BEGIN INPUT MATERIAL
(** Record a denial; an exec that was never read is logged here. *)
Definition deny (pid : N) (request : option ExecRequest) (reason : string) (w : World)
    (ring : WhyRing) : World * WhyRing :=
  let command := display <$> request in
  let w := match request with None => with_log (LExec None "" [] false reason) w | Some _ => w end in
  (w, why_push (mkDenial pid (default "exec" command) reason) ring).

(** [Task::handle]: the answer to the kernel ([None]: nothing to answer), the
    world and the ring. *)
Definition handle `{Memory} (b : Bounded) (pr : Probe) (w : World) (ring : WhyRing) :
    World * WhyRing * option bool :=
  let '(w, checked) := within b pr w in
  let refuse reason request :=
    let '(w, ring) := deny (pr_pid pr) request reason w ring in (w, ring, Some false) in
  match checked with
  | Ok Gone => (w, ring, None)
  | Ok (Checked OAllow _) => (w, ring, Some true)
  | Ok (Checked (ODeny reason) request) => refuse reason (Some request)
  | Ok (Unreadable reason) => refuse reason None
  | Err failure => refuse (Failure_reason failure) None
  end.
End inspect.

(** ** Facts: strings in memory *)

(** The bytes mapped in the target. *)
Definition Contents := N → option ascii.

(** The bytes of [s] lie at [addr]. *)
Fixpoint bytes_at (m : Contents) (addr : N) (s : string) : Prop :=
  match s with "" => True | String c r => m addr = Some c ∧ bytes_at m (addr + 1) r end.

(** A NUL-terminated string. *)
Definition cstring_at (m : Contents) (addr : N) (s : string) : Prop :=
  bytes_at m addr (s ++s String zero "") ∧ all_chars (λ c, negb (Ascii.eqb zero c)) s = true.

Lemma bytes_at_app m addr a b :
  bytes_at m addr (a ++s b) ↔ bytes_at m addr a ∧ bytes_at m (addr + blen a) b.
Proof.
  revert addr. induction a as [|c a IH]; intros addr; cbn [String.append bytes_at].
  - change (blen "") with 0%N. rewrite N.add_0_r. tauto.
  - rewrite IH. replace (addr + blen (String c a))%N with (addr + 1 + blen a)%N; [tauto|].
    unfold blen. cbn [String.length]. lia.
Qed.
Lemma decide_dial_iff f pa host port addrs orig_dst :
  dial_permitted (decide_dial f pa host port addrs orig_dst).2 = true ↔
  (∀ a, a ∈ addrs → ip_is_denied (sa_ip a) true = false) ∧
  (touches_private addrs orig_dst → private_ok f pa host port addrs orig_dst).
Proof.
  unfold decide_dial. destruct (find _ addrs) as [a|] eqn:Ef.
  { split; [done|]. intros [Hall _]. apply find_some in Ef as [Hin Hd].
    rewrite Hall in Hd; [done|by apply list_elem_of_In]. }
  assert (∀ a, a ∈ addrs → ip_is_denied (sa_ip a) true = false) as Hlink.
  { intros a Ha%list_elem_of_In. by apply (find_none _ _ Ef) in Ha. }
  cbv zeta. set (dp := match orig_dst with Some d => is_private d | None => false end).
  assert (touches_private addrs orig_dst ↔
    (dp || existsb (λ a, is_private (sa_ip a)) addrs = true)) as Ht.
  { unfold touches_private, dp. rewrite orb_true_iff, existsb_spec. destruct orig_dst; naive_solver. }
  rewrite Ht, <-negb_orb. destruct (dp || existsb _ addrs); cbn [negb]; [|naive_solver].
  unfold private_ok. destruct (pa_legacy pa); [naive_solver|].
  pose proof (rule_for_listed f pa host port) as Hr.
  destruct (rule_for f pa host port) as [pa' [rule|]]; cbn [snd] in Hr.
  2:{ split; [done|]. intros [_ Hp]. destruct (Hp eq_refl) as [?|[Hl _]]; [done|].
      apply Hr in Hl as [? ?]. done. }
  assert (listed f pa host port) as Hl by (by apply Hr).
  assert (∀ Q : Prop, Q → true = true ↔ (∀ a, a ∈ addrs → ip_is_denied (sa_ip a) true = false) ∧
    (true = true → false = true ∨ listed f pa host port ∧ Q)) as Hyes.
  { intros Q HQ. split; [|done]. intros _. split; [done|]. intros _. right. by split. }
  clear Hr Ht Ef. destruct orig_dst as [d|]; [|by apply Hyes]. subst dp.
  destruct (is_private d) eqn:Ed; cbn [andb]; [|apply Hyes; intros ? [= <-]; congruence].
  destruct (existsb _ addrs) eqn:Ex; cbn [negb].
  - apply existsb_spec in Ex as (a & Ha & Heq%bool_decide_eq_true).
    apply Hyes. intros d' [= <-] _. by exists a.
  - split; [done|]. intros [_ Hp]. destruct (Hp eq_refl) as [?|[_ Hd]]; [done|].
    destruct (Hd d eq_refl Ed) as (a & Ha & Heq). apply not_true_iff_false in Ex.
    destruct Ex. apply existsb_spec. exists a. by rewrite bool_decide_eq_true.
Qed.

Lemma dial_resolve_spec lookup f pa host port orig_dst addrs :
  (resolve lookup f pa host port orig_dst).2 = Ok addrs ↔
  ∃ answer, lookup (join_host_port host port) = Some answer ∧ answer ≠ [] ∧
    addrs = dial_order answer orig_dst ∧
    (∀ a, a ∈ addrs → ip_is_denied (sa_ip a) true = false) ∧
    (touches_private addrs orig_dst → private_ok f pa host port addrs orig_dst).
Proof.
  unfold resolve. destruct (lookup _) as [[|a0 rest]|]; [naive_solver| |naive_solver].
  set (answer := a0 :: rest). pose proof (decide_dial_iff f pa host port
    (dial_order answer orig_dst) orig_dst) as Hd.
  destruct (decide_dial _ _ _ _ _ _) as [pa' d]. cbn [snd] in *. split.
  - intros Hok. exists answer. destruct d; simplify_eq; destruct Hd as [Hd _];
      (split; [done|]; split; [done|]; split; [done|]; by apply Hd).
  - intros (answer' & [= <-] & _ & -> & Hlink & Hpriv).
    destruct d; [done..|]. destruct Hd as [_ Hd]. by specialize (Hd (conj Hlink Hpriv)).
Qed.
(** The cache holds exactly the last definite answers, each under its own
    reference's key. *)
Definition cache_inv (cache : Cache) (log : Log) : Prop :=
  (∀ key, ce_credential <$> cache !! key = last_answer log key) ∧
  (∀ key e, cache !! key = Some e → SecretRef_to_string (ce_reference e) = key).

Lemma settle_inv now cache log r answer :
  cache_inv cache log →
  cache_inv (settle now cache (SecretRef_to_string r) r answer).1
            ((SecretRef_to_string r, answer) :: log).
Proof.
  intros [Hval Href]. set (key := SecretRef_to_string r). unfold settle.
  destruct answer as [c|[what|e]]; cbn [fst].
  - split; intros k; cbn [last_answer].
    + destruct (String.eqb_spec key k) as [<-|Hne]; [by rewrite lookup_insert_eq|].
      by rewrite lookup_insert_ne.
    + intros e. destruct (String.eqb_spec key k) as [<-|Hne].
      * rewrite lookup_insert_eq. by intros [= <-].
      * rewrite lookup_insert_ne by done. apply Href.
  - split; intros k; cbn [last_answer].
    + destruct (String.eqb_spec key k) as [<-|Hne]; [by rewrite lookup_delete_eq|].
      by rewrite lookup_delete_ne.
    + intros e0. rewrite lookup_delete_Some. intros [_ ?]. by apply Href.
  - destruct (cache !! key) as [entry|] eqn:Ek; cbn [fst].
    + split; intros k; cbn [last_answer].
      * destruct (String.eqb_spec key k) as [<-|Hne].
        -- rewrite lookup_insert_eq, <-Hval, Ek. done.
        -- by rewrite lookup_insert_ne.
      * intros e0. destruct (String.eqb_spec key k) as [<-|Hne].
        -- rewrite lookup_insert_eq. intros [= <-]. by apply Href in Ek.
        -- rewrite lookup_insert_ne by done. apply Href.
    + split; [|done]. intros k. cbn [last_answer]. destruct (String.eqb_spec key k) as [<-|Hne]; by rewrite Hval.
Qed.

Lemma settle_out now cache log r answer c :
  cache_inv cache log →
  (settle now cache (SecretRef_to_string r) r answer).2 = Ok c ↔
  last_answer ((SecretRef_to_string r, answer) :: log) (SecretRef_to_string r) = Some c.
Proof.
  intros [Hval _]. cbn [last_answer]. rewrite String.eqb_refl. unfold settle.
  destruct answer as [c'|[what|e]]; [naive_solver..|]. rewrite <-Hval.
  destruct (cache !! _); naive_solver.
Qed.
END INPUT MATERIAL
YOUR GOAL:
For this exercise, please output exactly the lines above starting at the line with "let refuse reason" and ending at the line with "End inspect.", ends included.

RESULT OF THIS EXERCISE:
  let refuse reason request :=
    let '(w, ring) := deny (pr_pid pr) request reason w ring in (w, ring, Some false) in
  match checked with
  | Ok Gone => (w, ring, None)
  | Ok (Checked OAllow _) => (w, ring, Some true)
  | Ok (Checked (ODeny reason) request) => refuse reason (Some request)
  | Ok (Unreadable reason) => refuse reason None
  | Err failure => refuse (Failure_reason failure) None
  end.
End inspect.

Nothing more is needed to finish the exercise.